- 10 May 2017
- Posted in: Healthcare, Education
As we approach the general election on 8 June, all political parties will look again at their various pledges around public sector reform, especially key areas of expenditure – the NHS, social care, housing, welfare reform, education and criminal justice.
The models and ideology around the integration or the transformation agenda around service delivery and commissioning will be even more paramount as we move towards a future post-Brexit where there will be greater pressure around realignment of public expenditure and the state of the economy.
“We now have established a clear body of evidence of the housing offer to the NHS.”
Despite all of the talk for trade deals, more inward investment and searching for new global markets outside the EU, we have still not achieved the full integration of health and social care.
While working for the National Housing Federation for almost four years as part of the policy team, we have been able to play an important role in positioning members to explore and develop sectoral housing offers around public health, mental health, learning disabilities, hospital discharge, older people, equalities and the use of NHS land for affordable housing.
We also developed a number of big ideas and conversations with a range of stakeholders, bringing senior leaders together from across the health and housing worlds.
One of the key challenges facing the housing sector as we tried to engage and bridge the gap with NHS commissioners and providers who hold the purse strings is facing up to the medical model of intervention.
The housing sector was constantly questioned around relevant evidence, commitment and understanding of NHS cultural norms which is often embedded in the business case.
This at times required some degree of soul-searching in how seriously housing wanted to be part of this commissioning world and also whether we could influence or challenge the status quo.
We commissioned a number of respected organisations and consultants (HACT, Sitra, the NHS Alliance, Frontier Economics, Housing LIN (Learning and Improvement Network), The King’s Fund, the London School of Economics, Sheffield University and Durham University) in pulling together the key elements of evidence and best practice to support a business case that members could use or adapt at a local and regional level.

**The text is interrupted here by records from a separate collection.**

(** [d[k] = v]: a key already present keeps its place. *)
Fixpoint dict_set {V} (k : Q) (v : V) (d : dict V) : dict V :=
  match d with
  | [] => [(k, v)]
  | (k', v') :: rest =>
      if Qeq_bool k' k then (k', v) :: rest else (k', v') :: dict_set k v rest
  end.

Fixpoint dict_get {V} (k : Q) (d : dict V) : option V :=
  match d with
  | [] => None
  | (k', v) :: rest => if Qeq_bool k' k then Some v else dict_get k rest
  end.

(** [d.keys()], also the order of [for k in d]. *)
Definition keys {V} (d : dict V) : list Q := map fst d.

(** [min(l)]: the first of the least elements. *)
Definition py_min (l : list Q) : option Q :=
  match l with
  | [] => None
  | x :: rest => Some (fold_left (fun m y => if Qltb y m then y else m) rest x)
  end.

(** ** The end user functions *)

Section EndUserFunctions.

Context {P : Platform}.

(** The argument checks of [measured_pwv] (lines 117-139) and of
    [modeled_pwv] (lines 196-218); the two blocks are the same text. *)
Definition check_date_args (year month day hour : pyobj) : M unit :=
  if negb (isinstance_int year || is_None year) then
    raise (TypeError "Argument 'year' (pos 1) must be an integer.")
  else if is_None year && negb (is_None month) then
    raise (ValueError
             "Argument 'month' (pos 2) specified without 'year' (pos 1).")
  else if negb (isinstance_int month || is_None month) then
    raise (TypeError "Argument 'month' (pos 2) must be an integer.")
  else if is_None month && negb (is_None day) then
    raise (ValueError
             "Argument 'day' (pos 3) specified without 'month' (pos 2).")
  else if negb (isinstance_int day || is_None day) then
    raise (TypeError "Argument 'day' (pos 2) must be an integer.")
  else if is_None day && negb (is_None hour) then
    raise (ValueError
             "Argument 'hour' (pos 4) specified without 'day' (pos 3).")
  else if negb (isinstance_int hour || is_None hour) then
    raise (TypeError "Argument 'hour' (pos 4) must be an integer.")
  else ret tt.

(** One refinement step: [if field: indx = np.logical_and(indx, ...)]. *)
Definition refine_step {V} (pwv_data : Table datetime V)
    (attr : datetime -> Z) (field : pyobj) (indx : list bool)
  : M (list bool) :=
  if truthy field then
    test <- np_vectorize (fun x => int_eq_obj (attr x) field)
                         (date_col pwv_data) ;;
    ret (np_logical_and indx test)
  else ret indx.

(** The refinement of [measured_pwv] (lines 153-172) and of [modeled_pwv]
    (lines 228-247); again the same text in both. *)
Definition refine_by_date {V} (pwv_data : Table datetime V)
    (year month day hour : pyobj) : M (Table datetime V) :=
  if truthy year then
    indx <- np_vectorize (fun x => int_eq_obj (dt_year x) year)
                         (date_col pwv_data) ;;
    indx <- refine_step pwv_data dt_month month indx ;;
    indx <- refine_step pwv_data dt_day day indx ;;
    indx <- refine_step pwv_data dt_hour hour indx ;;
    table_getitem pwv_data (np_where indx)
  else ret pwv_data.

(** Lines 144-146 and 223-225: the [date] column becomes datetimes. *)
Definition convert_dates {V} (pwv_data : Table Q V) : M (Table datetime V) :=
  dates <- np_vectorize fromtimestamp (date_col pwv_data) ;;
  ret (set_unit "date" "UTC" (set_date_col pwv_data dates)).

Definition measured_pwv (year month day hour : pyobj)
  : M (Table datetime (list Q)) :=
  _ <- check_date_args year month day hour ;;
  pwv_data <- read_measured_csv ;;
  pwv_data <- convert_dates pwv_data ;;
  let pwv_data :=
    fold_left (fun t colname =>
                 if negb (String.eqb colname "date")
                 then set_unit colname "mm" t else t)
              (colnames pwv_data) pwv_data in
  refine_by_date pwv_data year month day hour.

Definition modeled_pwv (year month day hour : pyobj)
  : M (Table datetime Q) :=
  _ <- check_date_args year month day hour ;;
  pwv_data <- read_modeled_csv ;;
  pwv_data <- convert_dates pwv_data ;;
  let pwv_data := set_unit "pwv" "mm" pwv_data in
  refine_by_date pwv_data year month day hour.

(** [date.timestamp()], called on datetimes only. *)
Definition obj_timestamp (date : pyobj) : Q :=
  match date with
  | PyDatetime d => timestamp d
  | _ => 0%Q
  end.

(** Lines 275-277: the PWV level at zenith. *)
Definition zenith_pwv (date : pyobj) : M Q :=
  pwv_model <- read_modeled_csv ;;
  np_interp (obj_timestamp date) (date_col pwv_model) (value_col pwv_model).

(** Lines 279-280: the PWV level along the line of sight. *)
Definition los_pwv (date airmass : pyobj) : M Q :=
  pwv_z <- zenith_pwv date ;;
  ret (pwv_z * num_value airmass)%Q.

(** [float(os.path.basename(file).split("_")[3])] *)
Definition pwv_of_file (file : string) : M Q :=
  match nth_error (split "_"%char (basename file)) 3 with
  | None => raise (IndexError "list index out of range")
  | Some field =>
      match float_of_str field with
      | None => raise (ValueError "could not convert string to float")
      | Some pwv_value => ret pwv_value
      end
  end.

(** Lines 283-288: the loop over the files of [ATM_MOD_DIR]. *)
Fixpoint read_atm_mods (files : list string) (atm_mods : dict AtmTable)
  : M (dict AtmTable) :=
  match files with
  | [] => ret atm_mods
  | file :: rest =>
      if endswith file ".csv" then
        pwv_value <- pwv_of_file file ;;
        let file_path := path_join ATM_MOD_DIR file in
        tab <- read_atm_model file file_path ;;
        read_atm_mods rest (dict_set pwv_value tab atm_mods)
      else read_atm_mods rest atm_mods
  end.

Definition load_atm_mods : M (dict AtmTable) :=
  files <- listdir_atm_models ;;
  read_atm_mods files [].

(** [[atm_mods[pwv]['transmission'][i] for pwv in atm_mods]] *)
Fixpoint trans_at (i : nat) (atm_mods : dict AtmTable) : M (list Q) :=
  match atm_mods with
  | [] => ret []
  | (_, tab) :: rest =>
      match nth_error (map snd tab) i with
      | None => raise (IndexError "index out of range")
      | Some t =>
          ts <- trans_at i rest ;;
          ret (t :: ts)
      end
  end.

(** Lines 295-301: the loop over the wavelengths, [i] counting them. *)
Fixpoint calc_rows (atm_mods : dict AtmTable) (pwv_los : Q) (i : nat)
    (wavelengths : list Q) (trans_func : AtmTable) : M AtmTable :=
  match wavelengths with
  | [] => ret trans_func
  | wvlngth :: rest =>
      trans <- trans_at i atm_mods ;;
      interp_trans <- np_interp pwv_los (keys atm_mods) trans ;;
      calc_rows atm_mods pwv_los (S i) rest
                (trans_func ++ [(wvlngth, interp_trans)])
  end.

(** Lines 290-303. *)
Definition transmission_curve (atm_mods : dict AtmTable) (pwv_los : Q)
  : M AtmTable :=
  match py_min (keys atm_mods) with
  | None => raise (ValueError "min() arg is an empty sequence")
  | Some k =>
      match dict_get k atm_mods with
      | None => raise (KeyError "key not found")
      | Some tab =>
          let wavelengths := map fst tab in
          calc_rows atm_mods pwv_los 0 wavelengths []
      end
  end.

Definition transmission (date airmass : pyobj) : M AtmTable :=
  if negb (isinstance_datetime date) then
    raise (TypeError "Argument 'date' (pos 1) must be a datetime instance")
  else if negb (isinstance_float_int airmass) then
    raise (TypeError "Argument 'airmass' (pos 2) should be a float instance")
  else
    pwv_los <- los_pwv date airmass ;;
    atm_mods <- load_atm_mods ;;
    transmission_curve atm_mods pwv_los.

End EndUserFunctions.

(** ** What the specification says, in its own words *)

(** *** The series filter *)

(** A timestamp attribute matches a field that is not supplied, and a
    supplied field that it equals. *)
Definition field_matches (field : pyobj) (n : Z) : bool :=
  is_None field || int_eq_obj n field.

Definition matches_fields (year month day hour : pyobj) (x : datetime) : bool :=
  field_matches year (dt_year x) && field_matches month (dt_month x)
  && field_matches day (dt_day x) && field_matches hour (dt_hour x).

(** The subsequence of the rows whose timestamps match every supplied
    field, in the original order. *)
Definition filter_series {V} (year month day hour : pyobj)
    (t : Table datetime V) : Table datetime V :=
  mkTable (colnames t) (units t)
          (filter (fun r => matches_fields year month day hour (fst r))
                  (rows t)).

(** *** The argument errors *)

Definition int_or_None (v : pyobj) : bool := isinstance_int v || is_None v.

Inductive field := Year | Month | Day | Hour.

Definition field_name (f : field) : string :=
  match f with
  | Year => "year" | Month => "month" | Day => "day" | Hour => "hour"
  end.

Definition position (f : field) : string :=
  match f with
  | Year => "1" | Month => "2" | Day => "3" | Hour => "4"
  end.

(** The field that must be supplied for [f] to be. *)
Definition parent_of (f : field) : field :=
  match f with
  | Year => Year | Month => Year | Day => Month | Hour => Day
  end.

(** The first field, in the order month, day, hour, that is supplied
    while its parent is not. *)
Definition dependency_fault (year month day hour : pyobj) : option field :=
  if is_None year && negb (is_None month) then Some Month
  else if is_None month && negb (is_None day) then Some Day
  else if is_None day && negb (is_None hour) then Some Hour
  else None.

(** The first argument, in the order of the positions, that is supplied
    and is not an integer. *)
Definition type_fault (year month day hour : pyobj) : option field :=
  if negb (int_or_None year) then Some Year
  else if negb (int_or_None month) then Some Month
  else if negb (int_or_None day) then Some Day
  else if negb (int_or_None hour) then Some Hour
  else None.

(** The arguments in the positions before [f]. *)
Definition before (f : field) (year month day hour : pyobj) : list pyobj :=
  match f with
  | Year => []
  | Month => [year]
  | Day => [year; month]
  | Hour => [year; month; day]
  end.

Definition quoted (f : field) : string :=
  ("Argument '" ++ field_name f ++ "' (pos " ++ position f ++ ")")%string.

Definition dependency_message (f : field) : string :=
  (quoted f ++ " specified without '" ++ field_name (parent_of f)
   ++ "' (pos " ++ position (parent_of f) ++ ").")%string.

Definition type_message (f : field) : string :=
  (quoted f ++ " must be an integer.")%string.

(** The message starts by naming the argument. *)
Definition names_argument (f : field) (msg : string) : bool :=
  String.prefix ("Argument '" ++ field_name f ++ "' ")%string msg.

(** *** The checks as a table

    The seven checks of the two functions, in the order they are made, as
    a search for the first fault; [error_of] spells the error of each
    fault the way the code does. *)

Inductive fault :=
| TypeFault (f : field)
| DependencyFault (f : field).

Definition first_fault (year month day hour : pyobj) : option fault :=
  if negb (isinstance_int year || is_None year) then Some (TypeFault Year)
  else if is_None year && negb (is_None month) then
    Some (DependencyFault Month)
  else if negb (isinstance_int month || is_None month) then
    Some (TypeFault Month)
  else if is_None month && negb (is_None day) then Some (DependencyFault Day)
  else if negb (isinstance_int day || is_None day) then Some (TypeFault Day)
  else if is_None day && negb (is_None hour) then Some (DependencyFault Hour)
  else if negb (isinstance_int hour || is_None hour) then
    Some (TypeFault Hour)
  else None.

Definition error_of (t : fault) : exn :=
  match t with
  | TypeFault Year => TypeError "Argument 'year' (pos 1) must be an integer."
  | TypeFault Month =>
      TypeError "Argument 'month' (pos 2) must be an integer."
  | TypeFault Day => TypeError "Argument 'day' (pos 2) must be an integer."
  | TypeFault Hour => TypeError "Argument 'hour' (pos 4) must be an integer."
  | DependencyFault Year => ValueError EmptyString
  | DependencyFault Month =>
      ValueError "Argument 'month' (pos 2) specified without 'year' (pos 1)."
  | DependencyFault Day =>
      ValueError "Argument 'day' (pos 3) specified without 'month' (pos 2)."
  | DependencyFault Hour =>
      ValueError "Argument 'hour' (pos 4) specified without 'day' (pos 3)."
  end.

Definition outcome (t : option fault) : exn + unit :=
  match t with
  | Some t => inl (error_of t)
  | None => inr tt
  end.

(** *** Piecewise-linear interpolation *)

Local Open Scope Q_scope.

(** [z] is the value at [x] of the piecewise-linear curve through the
    samples of [series], held flat before the first and after the last. *)
Definition piecewise_linear (series : list (Q * Q)) (x z : Q) : Prop :=
  (forall t0 v0 rest, series = (t0, v0) :: rest -> x <= t0 -> z == v0)
  /\ (forall front tn vn, series = front ++ [(tn, vn)] -> tn <= x -> z == vn)
  /\ (forall front ta va tb vb rest,
         series = front ++ (ta, va) :: (tb, vb) :: rest ->
         ta <= x -> x <= tb ->
         z == va + (x - ta) * (vb - va) / (tb - ta)).
Lemma reachable_progressSynced
    (autoScroll loop : bool) (speed totalSlides : Z) (s : State) :
  reachable autoScroll loop speed totalSlides s -> progressSynced totalSlides s.
Proof.
  induction 1 as [|e s _ IH].
  - intros H. discriminate H.
  - now apply progressSynced_step.
Qed.

(** X6.  Once the hook is mounted, in every reachable state
    [totalProgress] is [(currentSlide + 1) / totalSlides * 100] and
    [bulletProgress] is [calculateBulletProgress(totalSlides, currentSlide)]
    for the slide that is current: no navigation, tick or visibility change
    leaves them behind. *)
Theorem derived_progress_follows_currentSlide
    (autoScroll loop : bool) (speed totalSlides : Z) (s : State) :
  reachable autoScroll loop speed totalSlides s ->
  isInitialized s = true ->
  totalProgress s
    = rmul (div (currentSlide (indexState s) + Int 1)%js (Int totalSlides)) (Int 100)
  /\ bulletProgress s
     = calculateBulletProgress (Int totalSlides) (currentSlide (indexState s)).
Proof.
  intros Hs. now apply reachable_progressSynced in Hs.
Qed.

Lemma derived_progress_follows_currentSlide_witness :
  let s := run true true 1000 4
             [Mount; Intersect true; NextSlide; SlideTick; GoToSlide 3; PrevSlide]
             (initialState 4) in
  totalProgress s
    = rmul (div (currentSlide (indexState s) + Int 1)%js (Int 4)) (Int 100)
  /\ bulletProgress s
     = calculateBulletProgress (Int 4) (currentSlide (indexState s)).
Proof.
  intros s.
  apply (derived_progress_follows_currentSlide true true 1000 4 s).
  - apply reachable_run, reachable_initial.
  - reflexivity.
Defined.

(** X7.  With at least one slide and no negative [goToSlide] index while
    looping, a mounted hook always exposes a [totalProgress] between 0 and
    100, and with at least two slides a [bulletProgress] between 0 and
    100. *)
Theorem derived_progress_is_percentage
    (autoScroll loop : bool) (speed totalSlides : Z) (events : list Event) :
  1 <= totalSlides ->
  forallb (admissible loop) events = true ->
  let s := run autoScroll loop speed totalSlides events (initialState totalSlides) in
  isInitialized s = true ->
  percent (totalProgress s) = true
  /\ (2 <= totalSlides -> percent (bulletProgress s) = true).
Proof.
  intros Ht He s Hini.
  assert (Hsync : progressSynced totalSlides s)
    by (apply (reachable_progressSynced autoScroll loop speed), reachable_run,
          reachable_initial).
  destruct (Hsync Hini) as [-> ->].
  destruct (steady_run autoScroll loop speed totalSlides Ht events _ He
              (steady_initialState totalSlides Ht)) as [_ (Hc & _)].
  fold s in Hc. apply between_spec in Hc as (c & -> & Hc). split.
  - cbn [Js.add]. apply pct_percent; lia.
  - intros Ht2. rewrite calculateBulletProgress_value by assumption.
    apply pct_percent; lia.
Qed.

Lemma derived_progress_is_percentage_witness :
  let s := run false false 3000 3
             [Mount; GoToSlide (-4); NextSlide; GoToSlide 12; PrevSlide]
             (initialState 3) in
  percent (totalProgress s) = true
  /\ (2 <= 3 -> percent (bulletProgress s) = true).
Proof.
  apply (derived_progress_is_percentage false false 3000 3
           [Mount; GoToSlide (-4); NextSlide; GoToSlide 12; PrevSlide]);
    [lia | reflexivity | reflexivity].
Defined.
(** * The kinodynamic replanning state machine of Fast-Planner-ROS2

    A shallow embedding of [KinoReplanFSM]
    (plan_manage/src/kino_replan_fsm_node.cpp): the goal handler, the
    odometry handler, the periodic FSM tick and the periodic safety
    monitor, with the properties of the replanning policy proved about
    them.

    Conventions of the model.
    - A C++ [double] is an exact rational ([Q]); rounding, infinities and
      NaN are outside the model.  Two doubles are the same number when
      they are [Qeq]-equal.
    - An [int] is a [Z]; the tick counter stays within 0..99 on the
      states the node can reach (see [reachable_counter]).
    - Everything the node writes to the outside (console lines, published
      messages, drawing requests, calls into the planner) is recorded as
      a list of [Event]s, in program order.
    - Undefined behaviour of the C++ source (an index outside an array,
      a remainder by zero, a call through a null pointer) is an explicit
      [Crash].
    - The handlers are the code on a node whose collaborators are in
      place: the planner with its map, the visualisation and the
      publishers.  [init] of kino_replan_fsm_node.cpp leaves
      [visualization_] null; where a property depends on that pointer its
      state is explicit ([waypointCallback_on]). *)

From Stdlib Require Import QArith Qabs ZArith List String DecimalString.
From Stdlib Require Import Bool Lia Lqa.
Import ListNotations.

Local Open Scope Q_scope.

(** ** Doubles *)

Definition double := Q.

Module Dbl.

Definition ltb (a b : double) : bool :=
  match a ?= b with Lt => true | _ => false end.
Definition leb (a b : double) : bool := Qle_bool a b.
Definition gtb (a b : double) : bool := ltb b a.
Definition geb (a b : double) : bool := leb b a.

(** [std::min(a, b)] is [(b < a) ? b : a]. *)
Definition std_min (a b : double) : double := if ltb b a then b else a.

End Dbl.

(** ** Eigen values *)

Record Vector3d := mkVec { vx : double; vy : double; vz : double }.

Record Quaterniond := mkQuat { qw : double; qx : double; qy : double; qz : double }.

Definition VectorXd := list double.
Definition MatrixXd := list (list double).

Definition vzero : Vector3d := mkVec 0 0 0.

Definition vsub (a b : Vector3d) : Vector3d :=
  mkVec (vx a - vx b) (vy a - vy b) (vz a - vz b).

(** Coefficient [i] of a dynamic vector, and entry [(i, j)] of a dynamic
    matrix. *)
Definition coeff (v : VectorXd) (i : nat) : double := nth i v 0.
Definition entry (m : MatrixXd) (i j : nat) : double := nth j (nth i m []) 0.
Definition rows (m : MatrixXd) : nat := List.length m.

Definition vec3_of (v : VectorXd) : Vector3d :=
  mkVec (coeff v 0) (coeff v 1) (coeff v 2).

(** First column of [Quaterniond::toRotationMatrix()]. *)
Definition rotation_x_axis (q : Quaterniond) : Vector3d :=
  let ty := 2 * qy q in
  let tz := 2 * qz q in
  mkVec (1 - (ty * qy q + tz * qz q))
        (ty * qx q + tz * qw q)
        (tz * qx q - ty * qw q).

(** ** Messages *)

(** [rclcpp::Time] is a count of nanoseconds; [Duration::seconds()]
    converts a difference to a double. *)
Definition Time := Z.

Definition seconds (nanoseconds : Z) : double := (nanoseconds # 1) / 1000000000.

Record Pose := mkPose { position : Vector3d; orientation : Quaterniond }.
Record PoseStamped := mkPoseStamped { pose : Pose }.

I believe that we now have established a clear body of evidence of the housing offer to the NHS covering the types of service that can be provided, the cost savings and wider social impact and quality of services.
In most of our recent briefings and reports, we have been able to pull together the key elements of a business case that should be presented to commissioners in developing a strategic relationship with a housing provider.
Key questions include:
• Who do you face (in health)? What is their context? What are their drivers?
• Do they know enough about you to trust you?
• What’s your logic model for your intervention?
• How are you measuring the outcomes identified and defined by your logic model?
• What type of economic evidence will be most appropriate and persuasive?
• How will you present this to health to make the best business case possible?
We now need to move beyond the rhetoric of the emotional and moral case around health and housing integration and commissioning which is reflected in the memorandum of understanding that was signed by the housing and health sector more than two years ago.
We require a fundamental shift of collective leadership and action around transformation change.
Perhaps we may have to adopt some of the lessons or language of Brexit in looking at ‘hard’ or ‘soft’ integration as a way of focusing the minds in how we can deliver better public services by helping the NHS to reduce the financial pressures and demand levels, so it can be more sustainable and deliver even greater patient outcomes.